Вы можете добиться всего с помощью функций pyspark и window , как показано ниже.
Создание фрейма данных pyspark:
import pandas as pd
data = {
'Instruments': ['A', 'B', 'A', 'B', 'A', 'C', 'C', 'B'],
'Sers': ['Wind', 'Tool', 'Wind', 'Wind', 'Tool', 'Tool', 'Tool', 'Wind'],
'Sounds': [42, 21, 34, 56, 43, 61, 24, 23]
}
pddf = pd.DataFrame(data)
df = spark.createDataFrame(pddf)
df.show()
Вывод:
+-----------+----+------+
|Instruments|Sers|Sounds|
+-----------+----+------+
| A|Wind| 42|
| B|Tool| 21|
| A|Wind| 34|
| B|Wind| 56|
| A|Tool| 43|
| C|Tool| 61|
| C|Tool| 24|
| B|Wind| 23|
+-----------+----+------+
Расчеты:
from pyspark.sql import Window
from pyspark.sql import functions as F
wI = Window.partitionBy('Instruments')
wIS = Window.partitionBy('Instruments', 'Sers')

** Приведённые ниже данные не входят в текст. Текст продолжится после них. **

(* ===== verification/RunEventFacts.v ===== *)
(** What ingestion guarantees ([RunEvents]): the projection of a run is always
    the contiguous prefix of its stored events, it does not depend on the order
    of delivery, and runs do not leave a terminal state. *)

From Stdlib Require Import ZArith Lia Ascii.
From stdpp Require Import base tactics option list strings gmap.
From S2P Require Import Prelude RustStr RustOrd Ids Crypto Security Receipt Outcome RunmillPort RunEvents.

(** ** The projection of a run *)

Section facts.
  Context {pg : PgColumns} {json : ProductEventJson} {uuids : UuidText}.

(** The stored events of a run. *)
Definition belongs (tenant_id run_id : Uuid) (ev : RawEventRow) : Prop :=
  re_tenant_id ev = tenant_id ∧ re_run_id ev = run_id.

(** The stored event at a sequence, found as [NEXT_RAW_EVENT_SQL] does. *)
Definition event_number (tenant_id run_id : Uuid) (sequence : Z) (raw : list RawEventRow)
  : option RawEventRow :=
  find (λ row, bool_decide (re_tenant_id row = tenant_id)
               && bool_decide (re_run_id row = run_id) && (re_sequence row =? sequence)) raw.

(** One event further: what a round of the drain does to the row of the run. *)
Definition advance (f : WorkerSessionFence) (run_id : Uuid) (raw : list RawEventRow)
    (row : RunRow) : option RunRow :=
  ev ← event_number (wf_tenant_id f) run_id (rr_last_event_sequence row + 1) raw;
  match decode_projection ev f run_id (locked_run row) with
  | Success d =>
      if dp_aggregate_version d =? rr_aggregate_version row + 1
      then Some (projected_row row (rr_last_event_sequence row + 1) (re_cursor ev) d
                   (re_occurred_at ev))
      else None
  | _ => None
  end.

Definition raw_unique (raw : list RawEventRow) : Prop :=
  ∀ i j a b, raw !! i = Some a → raw !! j = Some b → raw_conflict a b = true → i = j.

Lemma raw_conflict_sym a b : raw_conflict a b = raw_conflict b a.
Proof.
  unfold raw_conflict.
  rewrite !(bool_decide_ext (re_id a = re_id b) (re_id b = re_id a)),
    (bool_decide_ext (re_tenant_id a = re_tenant_id b) (re_tenant_id b = re_tenant_id a)),
    (bool_decide_ext (re_run_id a = re_run_id b) (re_run_id b = re_run_id a)),
    (bool_decide_ext (re_external_event_id a = re_external_event_id b)
       (re_external_event_id b = re_external_event_id a)),
    (bool_decide_ext (re_cursor a = re_cursor b) (re_cursor b = re_cursor a)),
    (bool_decide_ext (re_sequence a = re_sequence b) (re_sequence b = re_sequence a)) by done.
  done.
Qed.

Lemma raw_unique_eq raw a b :
  raw_unique raw → a ∈ raw → b ∈ raw → raw_conflict a b = true → a = b.
Proof.
  intros Hu [i Hi]%list_elem_of_lookup [j Hj]%list_elem_of_lookup Hc.
  assert (i = j) as -> by by eapply Hu. congruence.
Qed.

Lemma same_sequence_conflict t r a b :
  belongs t r a → belongs t r b → re_sequence a = re_sequence b → raw_conflict a b = true.
Proof.
  intros [? ?] [? ?] ?. unfold raw_conflict.
  rewrite !orb_true_iff, !andb_true_iff, !orb_true_iff, !bool_decide_eq_true.
  right. split_and!; [congruence..|by right].
Qed.

Lemma same_id_conflict a b : re_id a = re_id b → raw_conflict a b = true.
Proof. intros ?. unfold raw_conflict. by rewrite bool_decide_true. Qed.

Lemma event_number_some t r n raw ev :
  raw_unique raw →
  event_number t r n raw = Some ev ↔ ev ∈ raw ∧ belongs t r ev ∧ re_sequence ev = n.
Proof.
  intros Hu. unfold event_number, belongs. split.
  - intros [Hin Hp]%find_some. apply list_elem_of_In in Hin. reflect. tauto.
  - intros (Hin & [Ht Hr] & Hn). destruct (find _ raw) as [ev'|] eqn:E.
    + apply find_some in E as [Hin' Hp]. apply list_elem_of_In in Hin'. reflect. f_equal.
      apply (raw_unique_eq raw); try done. apply (same_sequence_conflict t r); [|done|lia].
      unfold belongs. tauto.
    + exfalso. apply list_elem_of_In in Hin. pose proof (find_none _ _ E ev Hin) as Hf. simpl in Hf.
      rewrite !bool_decide_true in Hf by done. simpl in Hf. lia.
Qed.

(** Events never change what came before them. *)
Lemma advance_mono f run_id raw raw' row row' :
  raw_unique raw → raw_unique raw' → raw ⊆ raw' →
  advance f run_id raw row = Some row' → advance f run_id raw' row = Some row'.
Proof.
  intros Hu Hu' Hsub H. unfold advance in *. apply bind_Some in H as (ev & Hev & H).
  apply event_number_some in Hev as (Hin & Hb & Hn); [|done].
  assert (event_number (wf_tenant_id f) run_id (rr_last_event_sequence row + 1) raw' = Some ev) as ->.
  { apply event_number_some; [done|]. split_and!; try done. by apply Hsub. }
  done.
Qed.

(** ** The invariant *)

Definition applied (l : Ledger) (ev : RawEventRow) : Prop :=
  ∃ a, a ∈ lg_applications l ∧ ap_tenant_id a = re_tenant_id ev ∧ ap_run_event_id a = re_id ev.

(** The projection of a run is the contiguous prefix of its events: those up to
    its sequence number are stored and applied, no others are, and its cursor
    and snapshot are those of the last. *)
Record run_projected (l : Ledger) (t r : Uuid) (row : RunRow) : Prop := {
  rp_sequence : 0 ≤ rr_last_event_sequence row;
  rp_stored n : 0 < n ≤ rr_last_event_sequence row →
    ∃ ev, ev ∈ lg_raw_events l ∧ belongs t r ev ∧ re_sequence ev = n;
  rp_applied ev : ev ∈ lg_raw_events l → belongs t r ev →
    (applied l ev ↔ re_sequence ev ≤ rr_last_event_sequence row);
  rp_versions a : a ∈ lg_applications l → ap_tenant_id a = t → ap_run_id a = r →
    ap_run_aggregate_version a ≤ rr_aggregate_version row;
  rp_last ev : ev ∈ lg_raw_events l → belongs t r ev →
    re_sequence ev = rr_last_event_sequence row →
    rr_last_event_cursor row = Some (re_cursor ev) ∧ rr_snapshot row = Some (re_payload ev) ∧
    rr_aggregate_version row = re_run_aggregate_version ev
}.
Lemma job_step_ok id o es o' :
  job_step id o es o' → (∀ row, o = Some row → job_ok row) → ∀ row', o' = Some row' → job_ok row'.
Proof.
  destruct 1 as [o|now j Hv|t owner now ends row Hc|t owner fence now ends row Hl
    |t owner fence result now row Hl|t owner fence error retry_at now row Hl Ha];
    intros Hok row' E; [by apply Hok| |injection E as <-..].
  - injection E as <-. unfold NewWorkflowJob_validate in Hv. rewrite !bind_unit_ok in Hv. reflect.
    destruct_and!. constructor; simpl; try done; try lia. set_solver.
  - destruct (Hok row eq_refl) as [J1 J2 J3 J4 J5 J6 J7 J8 J9].
    apply claimable_spec in Hc as (_ & Hlt & _).
    constructor; simpl; try done; try lia. set_solver.
  - destruct (Hok row eq_refl) as [J1 J2 J3 J4 J5 J6 J7 J8 J9]. constructor; simpl; try done.
    rewrite fmap_is_Some. done.
  - destruct (Hok row eq_refl) as [J1 J2 J3 J4 J5 J6 J7 J8 J9].
    apply live_claim_spec in Hl as (_ & Hs & Hf & _).
    constructor; simpl; try done; try lia; [set_solver|rewrite Hf; eauto].
  - destruct (Hok row eq_refl) as [J1 J2 J3 J4 J5 J6 J7 J8 J9].
    apply live_claim_spec in Hl as (_ & Hs & Hf & _).
    constructor; simpl; try done; try lia; [set_solver|].
    intros _. rewrite Hf. eexists _, _, _. split; [done|]. lia.
Qed.

(** A statement moves a job along the protocol. *)
Lemma job_step_protocol id o es row' :
  job_step id o es (Some row') → (∀ row, o = Some row → job_ok row) →
  follow (jb_max_attempts row') (from_option phase_of Absent o) es = Some (phase_of row') ∧
  ∀ row, o = Some row → jb_max_attempts row' = jb_max_attempts row.
Proof.
  intros H Hok. inversion H as [o1|now j Hv|t owner now ends row Hc|t owner fence now ends row Hl
    |t owner fence result now row Hl|t owner fence error retry_at now row Hl Ha]; subst; simpl.
  - split; [done|]. by intros row [= <-].
  - done.
  - split; [|by intros ? [= <-]]. destruct (Hok row eq_refl) as [J1 J2 J3 J4 J5 J6 J7 J8 J9].
    apply claimable_spec in Hc as (_ & Hlt & Hc). unfold phase_of at 1.
    rewrite J3 in Hlt. destruct Hc as [[Hs _]|(Hs & holder & e & -> & He)].
    + assert (jb_lease row = None) as ->.
      { destruct (jb_lease row) eqn:E; [|done]. assert (jb_status row = "RUNNING") as Hr by (apply J2; eauto).
        rewrite Hr, <- mem_true in Hs. discriminate Hs. }
      assert (bool_decide (jb_status row = "COMPLETED") = false) as ->.
      { apply bool_decide_eq_false. intros E. rewrite E, <- mem_true in Hs. discriminate Hs. }
      assert (∀ p : option (string * Z * DateTime), match p with
        | Some (o, f, _) => Waiting (jb_fence_token row) | None => Waiting (jb_fence_token row) end
        = Waiting (jb_fence_token row)) as -> by by intros [[[? ?] ?]|].
      simpl. rewrite Z.eqb_refl, (proj2 (Z.leb_le _ _)) by lia. done.
    + simpl. rewrite Z.eqb_refl, !(proj2 (Z.leb_le _ _)) by lia. done.
  - split; [|by intros ? [= <-]]. apply live_claim_spec in Hl as (_ & Hs & Hf & e & Hl & He).
    unfold phase_of. simpl. rewrite Hl. simpl. rewrite bool_decide_true, Hf, Z.eqb_refl by done.
    simpl. rewrite (proj2 (Z.ltb_lt _ _)) by lia. done.
  - split; [|by intros ? [= <-]]. apply live_claim_spec in Hl as (_ & Hs & Hf & e & Hl & He).
    unfold phase_of. simpl. rewrite Hl. simpl. rewrite bool_decide_true, Hf, Z.eqb_refl by done.
    simpl. rewrite (proj2 (Z.ltb_lt _ _)) by lia. done.
  - split; [|by intros ? [= <-]]. destruct (Hok row eq_refl) as [J1 J2 J3 J4 J5 J6 J7 J8 J9].
    apply live_claim_spec in Hl as (_ & Hs & Hf & e & Hl & He).
    unfold phase_of. simpl. rewrite Hl. simpl. rewrite bool_decide_true, Hf, Z.eqb_refl by done.
    simpl. rewrite !(proj2 (Z.ltb_lt _ _)) by lia. simpl.
    by destruct (jb_completion row) as [[[? ?] ?]|].
Qed.
(** ** The queue under any statements *)

(** An effect is sent under a live claim; the triggers on [effect_intents] refuse
    anything else. *)
Definition begin_effect (now : DateTime) (effect_id : Uuid) (e : EffectRow) (q : Queue) : Queue :=
  match id ← ef_owning_workflow_job_id e; row ← q_jobs q !! id; lease ← ef_lease e;
        Some (row, lease.1) with
  | Some (row, owner) =>
      if live_claim (ef_tenant_id e) owner (ef_fence_token e) now row
         && bool_decide (ef_status e = "IN_FLIGHT") && external_mutation e
      then mkQueue (q_jobs q) (<[effect_id := e]> (q_effects q)) else q
  | None => q
  end.

(** An effect that is no longer in flight belongs to no job. *)
Definition settle_effect (effect_id : Uuid) (status : string) (q : Queue) : Queue :=
  mkQueue (q_jobs q) (alter (λ e,
    {| ef_tenant_id := ef_tenant_id e; ef_provider := ef_provider e;
       ef_effect_type := ef_effect_type e; ef_status := status;
       ef_owning_workflow_job_id := None; ef_fence_token := ef_fence_token e; ef_lease := None;
       ef_last_error := ef_last_error e |}) effect_id (q_effects q)).

Inductive statement :=
| DoEnqueue (now : DateTime) (j : NewWorkflowJob)
| DoClaim (tenant_id : Uuid) (owner : string) (limit : Z) (lease : Duration) (now : DateTime)
    (locked : Uuid → bool)
| DoRenew (tenant_id id : Uuid) (owner : string) (fence : Z) (lease : Duration) (now : DateTime)
| DoComplete (tenant_id id : Uuid) (owner : string) (fence : Z) (result : option Value)
    (now : DateTime)
| DoFail (tenant_id id : Uuid) (owner : string) (fence : Z) (error : string)
    (retry_at now : DateTime)
| DoBegin (now : DateTime) (effect_id : Uuid) (e : EffectRow)
| DoSettle (effect_id : Uuid) (status : string).

(** The tables afterwards and what happened to which job; a failed call and the
    second statement of a call change nothing. *)
Definition run_statement (st : statement) (q : Queue) : Queue * list (Uuid * label) :=
  match st with
  | DoEnqueue now j =>
      match enqueue_job now j q q with
      | Ok (q', o) => (q', if eo_inserted o then [(eo_job_id o, Enqueued)] else [])
      | _ => (q, [])
      end
  | DoClaim tenant_id owner limit lease now locked =>
      match claim_jobs tenant_id owner limit lease now locked q with
      | Ok (q', claimed) =>
          (q', (λ c, (cj_id c, Claim (cj_lease_owner c) (cj_fence_token c) now
                                 (cj_lease_expires_at c))) <$> claimed)
      | _ => (q, [])
      end
  | DoRenew tenant_id id owner fence lease now =>
      match renew_job_lease tenant_id id owner fence lease now q with
      | Ok (q', expires_at) => (q', [(id, Renewal owner fence now expires_at)])
      | _ => (q, [])
      end
  | DoComplete tenant_id id owner fence result now =>
      match complete_job tenant_id id owner fence result now q q with
      | Ok (q', Completed) => (q', [(id, Completion owner fence now)])
      | _ => (q, [])
      end
  | DoFail tenant_id id owner fence error retry_at now =>
      match fail_job tenant_id id owner fence error retry_at now now q q with
      | Ok (q', o) => if fo_newly_recorded o then (q', [(id, Failed owner fence now)]) else (q, [])
      | _ => (q, [])
      end
  | DoBegin now effect_id e => (begin_effect now effect_id e q, [])
  | DoSettle effect_id status => (settle_effect effect_id status q, [])
  end.

(** A run with its history. *)
Definition run_all (sts : list statement) (s : Queue * list (Uuid * label))
  : Queue * list (Uuid * label) :=
  foldl (λ s st, let '(q', es) := run_statement st s.1 in (q', s.2 ++ es)) s sts.

Definition history (id : Uuid) (es : list (Uuid * label)) : list label :=
  snd <$> List.filter (λ p, bool_decide (p.1 = id)) es.

Lemma history_app id es es' : history id (es ++ es') = history id es ++ history id es'.
Proof. unfold history. by rewrite List.filter_app, fmap_app. Qed.

(** The claim an effect was sent under is the current claim of its job. *)
Definition effects_fenced (q : Queue) : Prop :=
  ∀ effect_id e id, q_effects q !! effect_id = Some e → ef_owning_workflow_job_id e = Some id →
    ef_status e = "IN_FLIGHT" ∧ external_mutation e = true ∧
    ∃ row owner ends, q_jobs q !! id = Some row ∧ jb_tenant_id row = ef_tenant_id e ∧
      jb_lease row = Some (owner, ends) ∧ fst <$> ef_lease e = Some owner ∧
      jb_fence_token row = ef_fence_token e.

Record queue_ok (q : Queue) : Prop := {
  qo_jobs id row : q_jobs q !! id = Some row → job_ok row;
  qo_keys id id' row row' : q_jobs q !! id = Some row → q_jobs q !! id' = Some row' →
    jb_tenant_id row = jb_tenant_id row' → jb_idempotency_key row = jb_idempotency_key row' → id = id';
  qo_effects : effects_fenced q
}.

(** *** Claims *)

Lemma elem_of_candidates tenant_id limit now locked jobs id row :
  (id, row) ∈ candidates tenant_id limit now locked jobs →
  jobs !! id = Some row ∧ claimable tenant_id now row = true ∧ locked id = false.
Proof.
  unfold candidates. intros H. apply elem_of_take in H as (i & H & _).
  apply list_elem_of_lookup_2 in H. rewrite elem_of_sort_by_key, elem_of_filter_bool in H.
  destruct H as [H Hp]. apply elem_of_map_to_list in H. simpl in Hp. reflect. tauto.
Qed.

(** A selection names each row once. *)
Lemma selection_nodup {B K} `{Ord K} (key : Uuid * B → K) (p : Uuid * B → bool) n
    (rows : gmap Uuid B) :
  NoDup (take n (sort_by_key key (List.filter p (map_to_list rows)))).*1.
Proof.
  rewrite fmap_take. eapply sublist_NoDup; [|apply sublist_take].
  rewrite (fmap_Permutation fst _ _ (sort_by_key_perm key _)).
  pose proof (NoDup_fst_map_to_list rows) as Hn.
  induction (map_to_list rows) as [|x l IH]; simpl in *; [done|].
  apply NoDup_cons in Hn as [Hx Hn]. destruct (p x); simpl; [|by apply IH].
  apply NoDup_cons. split; [|by apply IH]. intros Hin. apply Hx.
  apply list_elem_of_fmap in Hin as (y & -> & Hy). apply elem_of_filter_bool in Hy as [Hy _].
  by apply list_elem_of_fmap_2.
Qed.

df = df.withColumn('q', F.expr('percentile_approx(Sounds, 0.99)').over(wI))
df = df.filter(df.Sounds < df.q)
#this is our marker for Chosen_Sers
#a higher number indicates that this is the most-abundant sers
df = df.withColumn('tmpCount', F.count('Sers').over(wIS))
#this is the most-abundant sers as string
df = df.withColumn('Chosen_Sers', F.first('Sers').over(wI.orderBy(F.desc('tmpCount'))))
#mean sound for each sers within a instrument
df = df.withColumn('Average_Sounds_99_Percent', F.mean('Sounds').over(wIS))
#mean sound of the chosen sers
df = df.withColumn('avg_sounds_of_sers_to_use', F.first(F.col('Average_Sounds_99_Percent')).over(wI.orderBy(F.desc('tmpCount'))))
df = df.withColumn('mean_ratios', F.col('avg_sounds_of_sers_to_use')/F.mean('Sounds').over(wIS))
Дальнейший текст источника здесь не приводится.